Once some time has passed, and interesting activity has been observed, take another snapshot for safekeeping until the analysis is complete, then continue.
Collect results
Save results to a folder where you can retrieve the files from REMnux.
- Export all of the Process Monitor (Procmon) analysis as a CSV, and close Procmon
- Take the second shot in regshot
- Click the Compare button in regshot
- Save the comparison text file that opens
- Save all sessions in Fiddler
- Save the packet capture in Wireshark as a
.pcap
file
Using ProcDOT
- Open ProcDOT
- Load the Procmon results CSV by clicking on the
…
button - Optionally, load a PCAP file by clicking on the
…
button for the WinDump field - Click the
…
button for the launcher field, and select the first process involved, (i.e. the exe you clicked on, the program that was exploited, or the Office product that ran a macro) - Click the Refresh button
ProcDOT will display a graph of actions taken by that process and related processes. Review the graph for any interesting files or other artifacts, find them, and make a copy of them.

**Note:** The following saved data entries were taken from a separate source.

Lemma get_in_nodup k v o :
  List.NoDup (keys o) -> In (k, v) o -> get k o = Some v.
Proof.
  induction o as [|[k' v'] o IH]; simpl; [tauto|].
  intros Hnd [H|H].
  - injection H as -> ->. now rewrite String.eqb_refl.
  - inversion Hnd as [|? ? Hk Hnd']; subst.
    destruct (String.eqb k k') eqn:E.
    + apply String.eqb_eq in E. subst. exfalso. apply Hk.
      unfold keys. change k' with (fst (k', v)). now apply in_map.
    + now apply IH.
Qed.

Lemma get_replace_eq k v o :
  get k (replace k v o) = match get k o with Some _ => Some v | None => None end.
Proof.
  induction o as [|[k' v'] o IH]; simpl; [reflexivity|].
  destruct (String.eqb k k') eqn:E; simpl; now rewrite E.
Qed.

Lemma get_replace_ne k k0 v o :
  k0 <> k -> get k0 (replace k v o) = get k0 o.
Proof.
  intros Hne. induction o as [|[k' v'] o IH]; simpl; [reflexivity|].
  destruct (String.eqb k k') eqn:E; simpl.
  - apply String.eqb_eq in E. subst k'.
    apply String.eqb_neq in Hne. now rewrite Hne.
  - now rewrite IH.
Qed.

Lemma keys_replace k v o : keys (replace k v o) = keys o.
Proof.
  induction o as [|[k' v'] o IH]; simpl; [reflexivity|].
  destruct (String.eqb k k'); simpl; [reflexivity|]. now f_equal.
Qed.

Lemma get_insert_index_eq n k v o :
  get k o = None -> get k (insert_index n k v o) = Some v.
Proof.
  induction o as [|[k' v'] o IH]; simpl.
  - now rewrite String.eqb_refl.
  - destruct (String.eqb k k') eqn:E; [discriminate|]. intros H.
    destruct (array_index k') as [n'|]; simpl.
    + destruct (n' <? n)%N; simpl.
      * rewrite E. now apply IH.
      * now rewrite String.eqb_refl.
    + now rewrite String.eqb_refl.
Qed.

Lemma get_insert_index_ne n k k0 v o :
  k0 <> k -> get k0 (insert_index n k v o) = get k0 o.
Proof.
  intros Hne. apply String.eqb_neq in Hne.
  induction o as [|[k' v'] o IH]; simpl.
  - now rewrite Hne.
  - destruct (array_index k') as [n'|]; simpl.
    + destruct (n' <? n)%N; simpl.
      * now rewrite IH.
      * now rewrite Hne.
    + now rewrite Hne.
Qed.

Lemma get_app_ne k0 k v o :
  k0 <> k -> get k0 (o ++ [(k, v)]) = get k0 o.
Proof.
  intros Hne. apply String.eqb_neq in Hne.
  induction o as [|[k' v'] o IH]; simpl.
  - now rewrite Hne.
  - now rewrite IH.
Qed.

Lemma get_app_eq k v o :
  get k o = None -> get k (o ++ [(k, v)]) = Some v.
Proof.
  induction o as [|[k' v'] o IH]; simpl.
  - now rewrite String.eqb_refl.
  - destruct (String.eqb k k'); [discriminate|]. exact IH.
Qed.

(** Reading back the property just written. *)
Lemma get_set_eq k v o : get k (set k v o) = Some v.
Proof.
  unfold set. destruct (get k o) eqn:E.
  - now rewrite get_replace_eq, E.
  - destruct (array_index k).
    + now apply get_insert_index_eq.
    + now apply get_app_eq.
Qed.

(** Writing a property leaves the others alone. *)
Lemma get_set_ne k k0 v o : k0 <> k -> get k0 (set k v o) = get k0 o.
Proof.
  intros Hne. unfold set. destruct (get k o).
  - now apply get_replace_ne.
  - destruct (array_index k).
    + now apply get_insert_index_ne.
    + now apply get_app_ne.
Qed.

Lemma get_set k k0 v o :
  get k0 (set k v o) = if String.eqb k0 k then Some v else get k0 o.
Proof.
  destruct (String.eqb k0 k) eqn:E.
  - apply String.eqb_eq in E. subst. apply get_set_eq.
  - apply String.eqb_neq in E. now apply get_set_ne.
Qed.

(** Setting an existing key keeps the key order. *)
Lemma keys_set_present k v o :
  get k o <> None -> keys (set k v o) = keys o.
Proof.
  intros H. unfold set. destruct (get k o); [|congruence].
  apply keys_replace.
Qed.


Lemma in_keys_insert_index n k v o x :
  In x (keys (insert_index n k v o)) <-> x = k \/ In x (keys o).
Proof.
  induction o as [|[k' v'] o IH]; simpl.
  - intuition.
  - destruct (array_index k') as [n'|]; simpl.
    + destruct (n' <? n)%N; simpl.
      * rewrite IH. intuition.
      * intuition.
    + intuition.
Qed.

Lemma in_keys_set k v o x :
  In x (keys (set k v o)) <-> x = k \/ In x (keys o).
Proof.
  unfold set. destruct (get k o) eqn:E.
  - rewrite keys_replace. split; [tauto|]. intros [->|H]; [|exact H].
    destruct (get_None_notin k o) as [_ H'].
    destruct (List.in_dec String.string_dec k (keys o)) as [Hin|Hn]; [exact Hin|].
    rewrite (H' Hn) in E. discriminate.
  - destruct (array_index k).
    + apply in_keys_insert_index.
    + unfold keys. rewrite map_app, in_app_iff. simpl. intuition.
Qed.

(** *** The enumeration order is an invariant of every object *)

Lemma key_before_named x k : array_index k = None -> key_before x k.
Proof.
  intros H. unfold key_before. rewrite H. now destruct (array_index x).
Qed.

Lemma nodup_keys_insert_index n k v o :
  ~ In k (keys o) -> List.NoDup (keys o) ->
  List.NoDup (keys (insert_index n k v o)).
Proof.
  induction o as [|[k' v'] o IH]; simpl; intros Hk Hnd.
  - constructor; [tauto|constructor].
  - assert (Hall : List.NoDup (k :: k' :: keys o)).
    { constructor; [simpl; tauto|exact Hnd]. }
    inversion Hnd as [|? ? Hk' Hnd']; subst.
    destruct (array_index k') as [n'|]; [|exact Hall].
    destruct (n' <? n)%N; [|exact Hall]. simpl.
    constructor.
    + rewrite in_keys_insert_index. intros [->|H]; tauto.
    + apply IH; tauto.
Qed.

Lemma sorted_keys_insert_index n k v o :
  array_index k = Some n -> ~ In k (keys o) ->
  StronglySorted key_before (keys o) ->
  StronglySorted key_before (keys (insert_index n k v o)).
Proof.
  intros Hidx.
  induction o as [|[k' v'] o IH]; simpl; intros Hk Hs.
  - repeat constructor.
  - inversion Hs as [|? ? Hs' Hall]; subst.
    assert (Hne : k' <> k) by tauto.
    destruct (array_index k') as [n'|] eqn:E'.
    + destruct (n' <? n)%N eqn:Hlt; simpl.
      * apply N.ltb_lt in Hlt. constructor; [apply IH; tauto|].
        apply List.Forall_forall. intros x Hx.
        apply in_keys_insert_index in Hx. destruct Hx as [->|Hx].
        -- unfold key_before. now rewrite E', Hidx.
        -- rewrite List.Forall_forall in Hall. now apply Hall.
      * apply N.ltb_ge in Hlt.
        assert (n <> n').
        { intros ->. apply Hne. now apply (array_index_inj _ _ n'). }
        constructor; [exact Hs|]. constructor.
        -- unfold key_before. rewrite Hidx, E'. lia.
        -- apply List.Forall_forall. intros x Hx.
           rewrite List.Forall_forall in Hall. specialize (Hall x Hx).
           unfold key_before in *. rewrite E' in Hall. rewrite Hidx.
           destruct (array_index x); [lia|exact I].
    + simpl. constructor; [exact Hs|]. constructor.
      * unfold key_before. now rewrite Hidx, E'.
      * apply List.Forall_forall. intros x Hx.
        rewrite List.Forall_forall in Hall. specialize (Hall x Hx).
        unfold key_before in *. rewrite E' in Hall. rewrite Hidx.
        destruct (array_index x); [contradiction|exact I].
Qed.

Lemma sorted_snoc (l : list string) k :
  (forall x, In x l -> key_before x k) ->
  StronglySorted key_before l ->
  StronglySorted key_before (l ++ [k]).
Proof.
  induction l as [|a l IH]; simpl; intros Hall Hs.
  - repeat constructor.
  - inversion Hs as [|? ? Hs' Ha]; subst. constructor.
    + apply IH; auto.
    + apply List.Forall_app. split; [exact Ha|]. constructor; auto.
Qed.

Lemma ordered_nil : ordered (V := V) [].
Proof. split; constructor. Qed.

Lemma ordered_set k v o : ordered o -> ordered (set k v o).
Proof.
  intros [Hnd Hs]. unfold ordered, set.
  destruct (get k o) eqn:E.
  - now rewrite keys_replace.
  - apply get_None_notin in E.
    destruct (array_index k) as [n|] eqn:Hidx.
    + split.
      * now apply nodup_keys_insert_index.
      * now apply sorted_keys_insert_index.
    + unfold keys in *. rewrite map_app. simpl. split.
      * apply List.NoDup_app; auto.
        -- constructor; [simpl; tauto|constructor].
        -- intros x Hx [<-|[]]. contradiction.
      * apply sorted_snoc; auto. intros x _.
        now apply key_before_named.
Qed.

Lemma ordered_fold_set members o :
  ordered o ->
  ordered (fold_left (fun o kv => set (fst kv) (snd kv) o) members o).
Proof.
  revert o. induction members as [|[k v] ms IH]; simpl; intros o Ho.
  - exact Ho.
  - apply IH. now apply ordered_set.
Qed.

(** What [JSON.parse] builds is ordered. *)
Lemma ordered_parse (members : list (string * V)) : ordered (parse members).
Proof. apply ordered_fold_set, ordered_nil. Qed.

Lemma insert_index_last n k v o :
  array_index k = Some n ->
  (forall x, In x (keys o) -> key_before x k) ->
  insert_index n k v o = (o ++ [(k, v)])%list.
Proof.
  intros Hidx. induction o as [|[k' v'] o IH]; simpl; intros Hall.
  - reflexivity.
  - pose proof (Hall k' (or_introl eq_refl)) as Hk'.
    unfold key_before in Hk'. rewrite Hidx in Hk'.
    destruct (array_index k') as [n'|]; [|contradiction].
    apply N.ltb_lt in Hk'. rewrite Hk'. f_equal. apply IH.
    intros x Hx. apply Hall. now right.
Qed.

Lemma sorted_app_before (l1 l2 : list string) a :
  StronglySorted key_before (l1 ++ a :: l2) ->
  forall x, In x l1 -> key_before x a.
Proof.
  induction l1 as [|b l1 IH]; simpl; intros Hs x Hx; [contradiction|].
  inversion Hs as [|? ? Hs' Hb]; subst. destruct Hx as [->|Hx].
  - rewrite List.Forall_forall in Hb. apply Hb. apply in_or_app. right. now left.
  - now apply IH.
Qed.

Lemma fold_set_ordered rest pre :
  ordered (pre ++ rest) ->
  fold_left (fun o kv => set (fst kv) (snd kv) o) rest pre
  = (pre ++ rest)%list.
Proof.
  revert pre. induction rest as [|[k v] rest IH]; simpl; intros pre Ho.
  - now rewrite app_nil_r.
  - assert (Hset : set k v pre = (pre ++ [(k, v)])%list).
    { destruct Ho as [Hnd Hs]. unfold keys in Hnd, Hs.
      rewrite map_app in Hnd, Hs. simpl in Hnd, Hs.
      assert (Hk : get k pre = None).
      { apply get_None_notin. apply List.NoDup_remove_2 in Hnd.
        intros Hin. apply Hnd. apply in_or_app. now left. }
      unfold set. rewrite Hk.
      destruct (array_index k) as [n|] eqn:Hidx; [|reflexivity].
      apply insert_index_last; [exact Hidx|].
      intros x Hx. eapply sorted_app_before; eauto. }
    rewrite Hset. rewrite IH.
    + now rewrite <- app_assoc.
    + now rewrite <- app_assoc.
Qed.

(** Writing an object with [JSON.stringify] and parsing it back gives
  the same object. *)
Lemma parse_ordered o : ordered o -> parse o = o.
Proof. intros Ho. unfold parse. now rewrite fold_set_ordered. Qed.

Lemma parse_parse (members : list (string * V)) :
  parse (parse members) = parse members.
Proof. apply parse_ordered, ordered_parse. Qed.

End WithValues.
End JsObjectFacts.
(** ** Properties of the topic store *)

Module TopicStoreFacts.
Import TopicStore.
Import JsObjectFacts.

Lemma clamp_importance_range i : 1 <= clamp_importance i <= 10.
Proof. unfold clamp_importance. lia. Qed.

Lemma clamp_importance_id i : 1 <= i <= 10 -> clamp_importance i = i.
Proof. unfold clamp_importance. lia. Qed.

Lemma loadProject_ordered fs p : JsObject.ordered (loadProject fs p).
Proof.
  unfold loadProject. destruct (fs !! p) as [[ms|]|].
  - apply ordered_parse.
  - apply ordered_nil.
  - apply ordered_nil.
Qed.

(** A saved document is read back as it was written. *)
Lemma load_saved fs p (topics : ProjectTopics) :
  JsObject.ordered topics -> loadProject (<[p := Json topics]> fs) p = topics.
Proof.
  intros Ho. unfold loadProject. rewrite lookup_insert_eq.
  now apply parse_ordered.
Qed.

Lemma load_saved_other fs p p' (topics : ProjectTopics) :
  p' <> p -> loadProject (<[p := Json topics]> fs) p' = loadProject fs p'.
Proof.
  intros Hne. unfold loadProject. now rewrite lookup_insert_ne.
Qed.

Lemma store_ok now fs p t c tg i :
  storeTopicMemory true now fs p t c tg i =
  (<[p := Json (JsObject.set t
                  {| content := c; tags := tg;
                     importance := clamp_importance i;
                     timestamp := timestamp_or (getTopicMemory fs p t) now;
                     lastModified := now |} (loadProject fs p))]> fs,
   Return tt).
Proof. reflexivity. Qed.

(** The document after a store that succeeds. *)
Lemma load_after_store now fs p t c tg i :
  loadProject (fst (storeTopicMemory true now fs p t c tg i)) p =
  JsObject.set t
    {| content := c; tags := tg;
       importance := clamp_importance i;
       timestamp := timestamp_or (getTopicMemory fs p t) now;
       lastModified := now |} (loadProject fs p).
Proof.
  rewrite store_ok. simpl. apply load_saved.
  apply ordered_set, loadProject_ordered.
Qed.

Lemma get_after_store now fs p t c tg i :
  getTopicMemory (fst (storeTopicMemory true now fs p t c tg i)) p t =
  Some {| content := c; tags := tg;
          importance := clamp_importance i;
          timestamp := timestamp_or (getTopicMemory fs p t) now;
          lastModified := now |}.
Proof.
  unfold getTopicMemory at 1. rewrite load_after_store. apply get_set_eq.
Qed.


(** The timestamp written by a store: the one of the record it replaces,
    unless that is 0 or there is none. *)
Lemma store_timestamp now fs p t c tg i :
  option_map timestamp
    (getTopicMemory (fst (storeTopicMemory true now fs p t c tg i)) p t)
  = Some (match getTopicMemory fs p t with
          | Some old => if timestamp old =? 0 then now else timestamp old
          | None => now
          end).
Proof. rewrite get_after_store. reflexivity. Qed.
(** X9. [stop] does not interrupt a loop; it only lowers the flag. Once
    the flag of a device is down, and as long as the device is not started
    again, a thread of its loop publishes at most once more, and only if
    it was inside a pass when the flag went down; a thread that was at the
    [while] test publishes nothing more. The flag stays down. *)
Theorem one_more_publish_at_most (sched : list actor) (w w' : World)
    (t : tid) (th : Thread) :
  threads w !! t = Some th →
  running w (target th) = Some false → never_starts w (target th) →
  run env sched w = Some w' →
  published w' t ≤ published w t + 1
  ∧ (pc th ≠ InTry → published w' t = published w t)
  ∧ running w' (target th) = Some false.
Proof.
  intros Hth Hr Hns Hrun.
  set (r := target th) in *.
  set (P := λ w1 : World,
    running w1 r = Some false ∧ never_starts w1 r
    ∧ ∃ th1, threads w1 !! t = Some th1 ∧ target th1 = r
        ∧ (pc th1 = InTry → pc th = InTry ∧ published w1 t = published w t)
        ∧ (pc th ≠ InTry → published w1 t = published w t)
        ∧ published w1 t ≤ published w t + 1).
  assert (HP : P w').
  { apply (run_invariant env P) with (sched := sched) (w := w); [| | done].
    - clear Hth Hr Hns Hrun.
      intros a w1 w2 (Hr1 & Hns1 & th1 & Hth1 & Htgt1 & Hin & Hout & Hle) Hstep.
      destruct (flag_down_step a w1 w2 r Hr1 Hns1 Hstep) as [Hr2 Hns2].
      split; [done |]. split; [done |].
      pose proof (step_trace env a w1 w2 Hstep) as Htr.
      destruct a as [| t0].
      + destruct Htr as (_ & msgs & Htr).
        assert (E : published w2 t = published w1 t).
        { rewrite (published_app w1 w2 t _ Htr).
          assert (Hnil : List.filter (published_by t)
                           (map (λ m, (FromMain, Log INFO m)) msgs) = []).
          { clear. induction msgs as [| m msgs IH]; [done | by cbn]. }
          rewrite Hnil. cbn. lia. }
        cbn [step] in Hstep.
        exists th1. rewrite E. split_and!; try done.
        destruct (step_main_threads w1 w2 Hstep) as [-> | [r0 ->]]; [done |].
        by apply lookup_app_l_Some.
      + cbn [step] in Hstep.
        destruct (step_thread_inv env t0 w1 w2 Hstep)
          as (th0 & d0 & p' & d0' & es & Hth0 & Hd0 & Hpc0 & _ & _ & _ & Hts & _
              & _ & Htr' & Hcase).
        destruct (decide (t0 = t)) as [-> | Hne].
        * rewrite Hth1 in Hth0. injection Hth0 as <-.
          exists (set_pc p' th1). rewrite Hts.
          rewrite list_lookup_insert_eq by (by eapply lookup_lt_Some).
          split; [done |]. split; [done |]. cbn [pc set_pc].
          assert (Hrun0 : is_running d0 = false).
          { unfold running in Hr1. rewrite <- Htgt1, Hd0 in Hr1.
            by injection Hr1. }
          destruct (pc th1) eqn:Hpc1; [| | done].
          -- destruct Hcase as (-> & _ & ->). rewrite Hrun0.
             assert (E : published w2 t = published w1 t).
             { rewrite (published_app w1 w2 t _ Htr'). cbn. lia. }
             rewrite E. split_and!; try done.
          -- destruct Hcase as (-> & c & Hc & _ & ->).
             destruct (Hin eq_refl) as [Hpc E1].
             destruct (run_body_events env _ _ _ Hc) as (es & Hes & Hshape).
             cbn [out app] in Hes.
             assert (E : published w2 t ≤ published w1 t + 1).
             { rewrite (published_app w1 w2 t _ Htr'), Hes.
               destruct Hshape as [[payload ->] | [e ->]]; cbn;
                 [rewrite bool_decide_true by done |]; cbn; lia. }
             split_and!; try done. lia.
        * exists th1. rewrite Hts, list_lookup_insert_ne by done.
          assert (E : published w2 t = published w1 t).
          { rewrite (published_app w1 w2 t _ Htr').
            assert (Hnil : List.filter (published_by t)
                             (map (pair (FromLoop t0 (target th0))) es) = []).
            { clear -Hne. induction es as [| e es IH]; [done |].
              cbn. destruct e; try done. by rewrite bool_decide_false. }
            rewrite Hnil. cbn. lia. }
          rewrite E. done.
    - split; [done |]. split; [done |]. exists th. split_and!; try done. lia. }
  destruct HP as (Hr' & _ & th1 & _ & _ & _ & Hout & Hle). done.
Qed.

End FlagDown.

(** ** Starting the fleet and stopping it again *)

Section Fleet.

Context (env : Env).

Lemma loops_set_main (w : World) (k : list instr) (r : ref) :
  loops (set_main k w) r = loops w r.
Proof. done. Qed.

From the file menu, save the ProcDOT session to a .pd
file
From the file menu, export interesting sections of the graph as .png
image files.
Copy the results files from all of the tools and any interesting artifacts to REMnux, then restore the Windows lab system to the known good snapshot.
Review the results
Use the REMnux VM to write a report. I like using Markdown for easy formatting, which can be used to generate professional-looking PDFs. Store the potentially malicious artifacts in password protected .zip
files with the password infected
. Copy the .zip
files and any notes to your host system for long-term storage.